━━ DATA RECORDS ━━

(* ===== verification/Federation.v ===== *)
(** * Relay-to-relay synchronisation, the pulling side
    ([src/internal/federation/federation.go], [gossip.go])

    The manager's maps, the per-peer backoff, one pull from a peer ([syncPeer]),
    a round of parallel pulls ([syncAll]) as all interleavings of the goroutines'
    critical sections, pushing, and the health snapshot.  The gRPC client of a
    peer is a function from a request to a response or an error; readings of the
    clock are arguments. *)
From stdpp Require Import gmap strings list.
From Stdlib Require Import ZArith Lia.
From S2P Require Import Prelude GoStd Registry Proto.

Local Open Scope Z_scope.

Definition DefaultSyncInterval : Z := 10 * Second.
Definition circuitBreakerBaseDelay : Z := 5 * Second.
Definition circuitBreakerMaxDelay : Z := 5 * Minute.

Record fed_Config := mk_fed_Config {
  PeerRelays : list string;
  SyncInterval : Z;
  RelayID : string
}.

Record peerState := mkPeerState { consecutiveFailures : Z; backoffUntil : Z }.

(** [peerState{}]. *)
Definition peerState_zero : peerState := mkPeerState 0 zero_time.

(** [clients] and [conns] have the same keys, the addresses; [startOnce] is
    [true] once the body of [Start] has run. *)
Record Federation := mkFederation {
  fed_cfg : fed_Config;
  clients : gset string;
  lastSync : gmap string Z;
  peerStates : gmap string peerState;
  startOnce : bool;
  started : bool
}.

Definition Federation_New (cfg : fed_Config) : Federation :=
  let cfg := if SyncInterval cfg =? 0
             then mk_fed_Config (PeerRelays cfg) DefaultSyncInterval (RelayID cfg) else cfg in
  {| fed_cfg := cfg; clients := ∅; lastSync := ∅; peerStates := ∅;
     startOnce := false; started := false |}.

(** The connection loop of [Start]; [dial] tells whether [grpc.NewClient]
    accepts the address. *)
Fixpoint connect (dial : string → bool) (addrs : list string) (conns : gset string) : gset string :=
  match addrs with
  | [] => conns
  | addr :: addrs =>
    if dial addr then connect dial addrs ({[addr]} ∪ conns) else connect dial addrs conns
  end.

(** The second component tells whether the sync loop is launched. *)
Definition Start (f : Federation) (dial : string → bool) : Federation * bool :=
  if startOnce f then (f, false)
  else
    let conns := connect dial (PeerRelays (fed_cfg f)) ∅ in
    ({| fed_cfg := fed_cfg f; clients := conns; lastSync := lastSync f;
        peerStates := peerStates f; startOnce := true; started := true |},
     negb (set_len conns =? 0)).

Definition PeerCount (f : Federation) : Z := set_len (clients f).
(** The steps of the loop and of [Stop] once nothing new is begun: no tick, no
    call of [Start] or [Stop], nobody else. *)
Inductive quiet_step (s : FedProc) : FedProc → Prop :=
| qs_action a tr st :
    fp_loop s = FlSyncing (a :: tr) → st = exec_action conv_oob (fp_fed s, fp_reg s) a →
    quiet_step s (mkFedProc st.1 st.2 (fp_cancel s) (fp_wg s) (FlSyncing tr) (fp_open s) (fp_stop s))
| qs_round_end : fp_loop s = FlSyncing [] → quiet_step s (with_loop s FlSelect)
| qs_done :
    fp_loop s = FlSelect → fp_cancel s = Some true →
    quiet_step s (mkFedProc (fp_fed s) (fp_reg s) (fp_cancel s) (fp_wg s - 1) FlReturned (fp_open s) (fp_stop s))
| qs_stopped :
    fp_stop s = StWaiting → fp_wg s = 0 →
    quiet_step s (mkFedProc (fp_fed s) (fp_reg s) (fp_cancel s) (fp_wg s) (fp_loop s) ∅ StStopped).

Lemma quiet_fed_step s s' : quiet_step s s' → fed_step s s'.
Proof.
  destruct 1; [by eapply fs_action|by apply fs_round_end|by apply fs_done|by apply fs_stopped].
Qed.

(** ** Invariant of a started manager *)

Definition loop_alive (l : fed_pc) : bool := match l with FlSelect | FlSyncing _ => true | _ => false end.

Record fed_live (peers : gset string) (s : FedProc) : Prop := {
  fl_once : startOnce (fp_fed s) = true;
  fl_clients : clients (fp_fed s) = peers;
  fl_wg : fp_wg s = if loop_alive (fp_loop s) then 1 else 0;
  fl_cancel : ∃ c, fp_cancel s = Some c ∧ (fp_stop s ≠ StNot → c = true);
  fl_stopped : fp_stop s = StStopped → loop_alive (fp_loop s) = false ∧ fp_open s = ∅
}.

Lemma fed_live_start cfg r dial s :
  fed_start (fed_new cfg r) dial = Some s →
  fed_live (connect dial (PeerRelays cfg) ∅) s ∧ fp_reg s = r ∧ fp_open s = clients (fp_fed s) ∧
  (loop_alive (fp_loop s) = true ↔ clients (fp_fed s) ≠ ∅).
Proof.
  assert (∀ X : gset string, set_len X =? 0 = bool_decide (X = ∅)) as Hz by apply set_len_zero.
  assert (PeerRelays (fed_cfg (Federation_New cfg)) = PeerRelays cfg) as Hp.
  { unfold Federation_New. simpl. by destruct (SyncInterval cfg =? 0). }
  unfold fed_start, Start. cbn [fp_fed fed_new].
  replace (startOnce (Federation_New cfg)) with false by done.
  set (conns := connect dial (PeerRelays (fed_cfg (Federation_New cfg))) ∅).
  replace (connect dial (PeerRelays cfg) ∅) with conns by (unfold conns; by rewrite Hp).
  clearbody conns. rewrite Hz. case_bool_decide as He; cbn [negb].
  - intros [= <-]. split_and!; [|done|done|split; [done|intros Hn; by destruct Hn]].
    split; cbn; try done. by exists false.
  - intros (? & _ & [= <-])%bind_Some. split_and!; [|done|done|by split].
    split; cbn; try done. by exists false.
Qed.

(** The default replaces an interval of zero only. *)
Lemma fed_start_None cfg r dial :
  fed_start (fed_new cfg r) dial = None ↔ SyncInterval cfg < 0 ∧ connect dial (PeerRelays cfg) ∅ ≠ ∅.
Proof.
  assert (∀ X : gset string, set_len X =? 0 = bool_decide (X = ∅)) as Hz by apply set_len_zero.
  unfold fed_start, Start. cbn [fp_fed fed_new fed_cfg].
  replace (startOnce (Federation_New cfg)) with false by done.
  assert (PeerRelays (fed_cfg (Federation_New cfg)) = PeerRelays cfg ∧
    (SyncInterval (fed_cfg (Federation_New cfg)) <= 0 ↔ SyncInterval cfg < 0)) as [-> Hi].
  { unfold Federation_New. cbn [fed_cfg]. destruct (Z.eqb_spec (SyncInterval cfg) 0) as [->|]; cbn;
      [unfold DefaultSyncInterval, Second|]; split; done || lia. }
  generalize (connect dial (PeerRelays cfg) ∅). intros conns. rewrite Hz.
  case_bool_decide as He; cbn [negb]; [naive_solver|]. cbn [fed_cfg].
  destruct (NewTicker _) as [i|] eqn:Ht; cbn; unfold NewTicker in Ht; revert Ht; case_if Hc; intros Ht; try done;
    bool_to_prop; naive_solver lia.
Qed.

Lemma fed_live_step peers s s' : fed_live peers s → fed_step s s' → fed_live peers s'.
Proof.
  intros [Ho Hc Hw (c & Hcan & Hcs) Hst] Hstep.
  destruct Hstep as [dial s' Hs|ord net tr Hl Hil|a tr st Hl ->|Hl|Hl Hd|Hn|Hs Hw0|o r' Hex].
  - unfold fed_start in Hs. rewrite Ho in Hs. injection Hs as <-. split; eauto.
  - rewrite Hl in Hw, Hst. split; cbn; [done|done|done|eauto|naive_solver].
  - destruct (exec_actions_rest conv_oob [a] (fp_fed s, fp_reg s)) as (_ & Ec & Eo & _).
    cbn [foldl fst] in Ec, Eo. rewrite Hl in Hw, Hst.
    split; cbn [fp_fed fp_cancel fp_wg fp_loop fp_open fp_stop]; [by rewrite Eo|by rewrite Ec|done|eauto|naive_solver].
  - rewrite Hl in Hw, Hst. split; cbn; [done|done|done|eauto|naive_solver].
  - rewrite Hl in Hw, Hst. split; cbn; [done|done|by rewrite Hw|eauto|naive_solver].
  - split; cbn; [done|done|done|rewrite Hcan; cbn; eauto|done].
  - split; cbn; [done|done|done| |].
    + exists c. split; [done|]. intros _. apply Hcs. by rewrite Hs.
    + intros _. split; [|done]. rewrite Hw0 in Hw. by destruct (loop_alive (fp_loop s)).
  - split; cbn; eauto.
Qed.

━━━

All lines above from the one with "intros [Ho Hc" to the one with "- unfold fed_start", inclusive, should be copied exactly, and no other lines.

  intros [Ho Hc Hw (c & Hcan & Hcs) Hst] Hstep.
  destruct Hstep as [dial s' Hs|ord net tr Hl Hil|a tr st Hl ->|Hl|Hl Hd|Hn|Hs Hw0|o r' Hex].
  - unfold fed_start in Hs. rewrite Ho in Hs. injection Hs as <-. split; eauto.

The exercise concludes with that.